Eric D. Wilkinson, an independent film writer and producer, presented his advert as an open letter to Bruce Willis, who played John McClane in all five Die Hard movies, producer Lorenzo di Bonaventura and director Len Wiseman.
It has already been rumoured that a sixth Die Hard film is to be made, with the plot likely to be some kind of prequel with much of the action set in 1979 – when Willis’s character was a cop in New York City. Len Wiseman, who made 2007’s Live Free or Die Hard, is attached to direct to movie which is to be called Die Hard: Year One.
In his letter, Wilkinson explains that he is a huge Die Hard fan, and when he heard about plans to make the next film an origin story, he wanted to contribute his own idea for a plot.
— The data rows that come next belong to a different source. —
Lemma command_lit colors blank_at background_at mbtowc mbstowcs wcwidth calls st c a :
  foldl (lit_step a) false (render_command colors blank_at background_at mbtowc mbstowcs wcwidth calls st c true).2 = false.
Proof.
  destruct c as [box color|box color text bold underline|box color width|box| |]; cbn [render_command snd]; try done;
    unfold Clay_Ncurses_RenderRectangle, Clay_Ncurses_RenderText, Clay_Ncurses_RenderBorder;
    (destruct (Clay_Ncurses_GetVisibleRect _ _) as [d|]; [|done]);
    match goal with |- context [Clay_Ncurses_GetColorPair ?fg ?bg ?cache] => pose proof (quiet_pair fg bg cache) as Hq end;
    (destruct (Clay_Ncurses_GetColorPair _ _ _) as [[pr cache] new]); cbn [snd] in *; rewrite !foldl_app, (lit_quiet a false new) by done.
  - by rewrite lit_quiet by auto with renderer.
  - rewrite (lit_quiet a _ (match mbstowcs text with Some _ => _ | None => _ end)) by (destruct (mbstowcs text); [|constructor]; destruct (visible_chars _ _ _ _ _ _ _ _); case_match; by repeat constructor).
    destruct bold, underline; cbn [foldl lit_step]; repeat case_decide; congruence.
  - cbn [foldl]. rewrite !lit_quiet by (apply quiet_guard; first [by apply quiet_side|by repeat constructor]). cbn [lit_step]. by repeat case_decide.
Qed.

(** Every attribute a frame switches on is switched off again, if its allocations succeed;
    a text that finds no memory leaves its style on for the rest of the screen. *)
Theorem attributes_switched_off colors blank_at background_at mbtowc mbstowcs wcwidth W H cache cs :
  Forall (λ c, c.2 = true) cs →
  (∀ a, lit a (Clay_Ncurses_Render colors blank_at background_at mbtowc mbstowcs wcwidth W H cache cs).2 = false) ∧
  lit Bold (ascii_render [(Text (mk_box 0 0 0 0) (0, 0, 0) [97] true false, false)]).2 = true.
Proof.
  intros Hm. split; [|vm_compute; reflexivity]. intros a. unfold Clay_Ncurses_Render, lit.
  assert (∀ calls st, foldl (lit_step a) false calls = false →
    foldl (lit_step a) false (render_commands colors blank_at background_at mbtowc mbstowcs wcwidth calls st cs).2 = false) as Hall; [|by apply Hall].
  induction Hm as [|[c mem] cs Hc _ IH]; intros calls st Hs; [exact Hs|]. cbn in Hc. subst mem. cbn [render_commands].
  pose proof (command_lit colors blank_at background_at mbtowc mbstowcs wcwidth calls st c a) as Hl.
  destruct (render_command _ _ _ _ _ _ calls st c true) as [st1 new]. cbn [snd] in Hl. apply IH. by rewrite foldl_app, Hs.
Qed.

(** A wide character in the last visible column reaches over the edge of the clip. *)
Theorem wide_text_overruns :
  let run := Clay_Ncurses_Render 256 (λ _ _ _ _, false) (λ _ _ _, 0) (λ s, match s with c :: _ => Some (c, 1%nat) | [] => None end) Some (λ _, 2) 3 2 [] in
  ∃ call, call ∈ (run [(Text (mk_box 0 0 0 0) (0, 0, 0) [97; 98] false false, true)]).2 ∧ touches (λ _, 2) call 0 3.
Proof.
  exists (AddWStr 0 0 [97; 98]). split; [vm_compute; do 2 apply list_elem_of_further; apply list_elem_of_here|cbn; lia].
Qed.

(** ** Colour pairs *)

(** Pairs are numbered from 1 and no two have the same colours. *)
Definition cache_ok (cache : color_cache) : Prop :=
  (∀ i e, cache !! i = Some e → e.2 = Z.of_nat i + 1) ∧ NoDup cache.*1 ∧ (length cache <= MAX_COLOR_PAIRS_CACHE)%nat.

(** A pair other than 0 has the colours asked for, is made once, and stays; 0 is returned
    only when the table is full. *)
Theorem color_pair_has_colors fg bg cache :
  cache_ok cache →
  let '(pr, cache', calls) := Clay_Ncurses_GetColorPair fg bg cache in
  cache_ok cache' ∧ cache `prefix_of` cache' ∧
  ((fg, bg, pr) ∈ cache' ∧ 0 < pr ∧ calls = (if decide ((fg, bg) ∈ cache.*1) then [] else [InitPair pr fg bg]) ∨
   pr = 0 ∧ length cache = MAX_COLOR_PAIRS_CACHE ∧ cache' = cache).
Proof.
  intros (Hid & Hnd & Hlen). unfold Clay_Ncurses_GetColorPair.
  destruct (list_find _ cache) as [[i [[f b] id]]|] eqn:Ef.
  - apply list_find_Some in Ef as (Hi & [Hf Hb] & _). cbn in Hf, Hb. subst f b. split_and!; [done|done|]. left.
    pose proof (Hid i _ Hi) as Hi'. cbn in Hi'. split_and!; [by eapply list_elem_of_lookup_2|lia|].
    rewrite decide_True; [done|]. apply list_elem_of_lookup_2 in Hi. by apply (list_elem_of_fmap_2 fst) in Hi.
  - apply list_find_None in Ef. rewrite list.Forall_forall in Ef.
    assert ((fg, bg) ∉ cache.*1) as Hnew.
    { intros ([[f b] id] & E & Hin)%list_elem_of_fmap. cbn in E. injection E as -> ->. by apply (Ef _ Hin). }
    destruct (Nat.leb_spec MAX_COLOR_PAIRS_CACHE (length cache)); [split_and!; [done|done|right; split_and!; [done|lia|done]]|].
    split_and!; [split_and!|by eexists|left; split_and!].
    + intros i e Hi. apply lookup_app_Some in Hi as [Hi|[Hge Hi]]; [by apply Hid|].
      apply list_lookup_singleton_Some in Hi as [Hz <-]. cbn. lia.
    + rewrite fmap_app. apply list.NoDup_app. split_and!; [done| |by apply NoDup_singleton].
      intros x Hx Hx'. apply list_elem_of_singleton in Hx' as ->. done.
    + rewrite length_app. cbn. lia.
    + rewrite elem_of_app, list_elem_of_singleton. by right.
    + lia.
    + by rewrite decide_False.
Qed.

(** ** Mouse *)

Record mouse_event : Type := mk_mouse {
  me_x : Z; me_y : Z;
  me_press : bool;               (* button 1 pressed, or clicked two or three times *)
  me_release : bool; me_wheel_up : bool; me_wheel_down : bool; me_modifier : bool
}.
Inductive key_result : Type := KeyCode (k : Z) | MouseClick | ScrollUp | ScrollDown | ScrollLeft | ScrollRight.

(** [mouse] is the event of [KEY_MOUSE], if it can be read; the result, the state of the
    button, and the pointer given to the layout. *)
Definition Clay_Ncurses_ProcessInput (key : Z) (is_mouse : bool) (mouse : option mouse_event) (down : bool) :
    key_result * bool * option (Z * Z * bool) :=
  if is_mouse then
    match mouse with
    | None => (KeyCode key, down, None)
    | Some e =>
        let pos := (me_x e * CELL_WIDTH, me_y e * CELL_HEIGHT) in
        let down := if me_press e then true else if me_release e then false else down in
        let result :=
          if me_press e then MouseClick
          else if me_wheel_up e then (if me_modifier e then ScrollLeft else ScrollUp)
          else if me_wheel_down e then (if me_modifier e then ScrollRight else ScrollDown)
          else KeyCode key in
        (result, down, Some (pos, down))
    end
  else (KeyCode key, down, None).

(** The pointer is in the cell that was clicked. *)
Theorem pointer_in_cell key e down :
  0 <= me_x e → 0 <= me_y e →
  match (Clay_Ncurses_ProcessInput key true (Some e) down).2 with
  | Some (x, y, _) => to_col x = me_x e ∧ to_row y = me_y e
  | None => False
  end.
Proof.
  intros Hx Hy. cbn. unfold to_col, to_row.
  assert (∀ u n, 0 < u → 0 <= n → Z.quot (n * u + u / 2) u = n) as Hq.
  { intros u n Hu Hn. pose proof (Z.div_pos u 2 ltac:(lia) ltac:(lia)). pose proof (Z.div_lt u 2 Hu ltac:(lia)).
    rewrite Z.quot_div_nonneg by nia. rewrite Z.div_add_l, Z.div_small by lia. lia. }
  by rewrite !Hq by done.
Qed.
Wilkinson’s story opens with a 60-year-old McClane being sent to prison for an unknown reason, before flashing back to the Seventies. The young McClane is investigating the murder of a young boy but, because of his propensity to not playing by the rules, lets his only suspect get away.
Flashing forward to the events of A Good Day to Die Hard set in Russia, the body of that suspect is discovered along with DNA evidence pointing to McClane.
Upon returning to the US, McClane is arrested and convicted of murder and sent to prison, where his fellow inmates include a pair of Middle-Eastern terrorists. McClane’s wife then finds evidence to prove he didn’t commit the murder, only for a riot to break out and the prison goes into lockdown. It is then revealed that the riot was part of a scheme for the terrorists to escape so that they could carry out an attack in New York.
Wilkinson concludes: “However, the one thing [the] terrorists didn’t count on was the one man who is always in the wrong place at the wrong time…and when it comes to John McClane, old habits die hard.”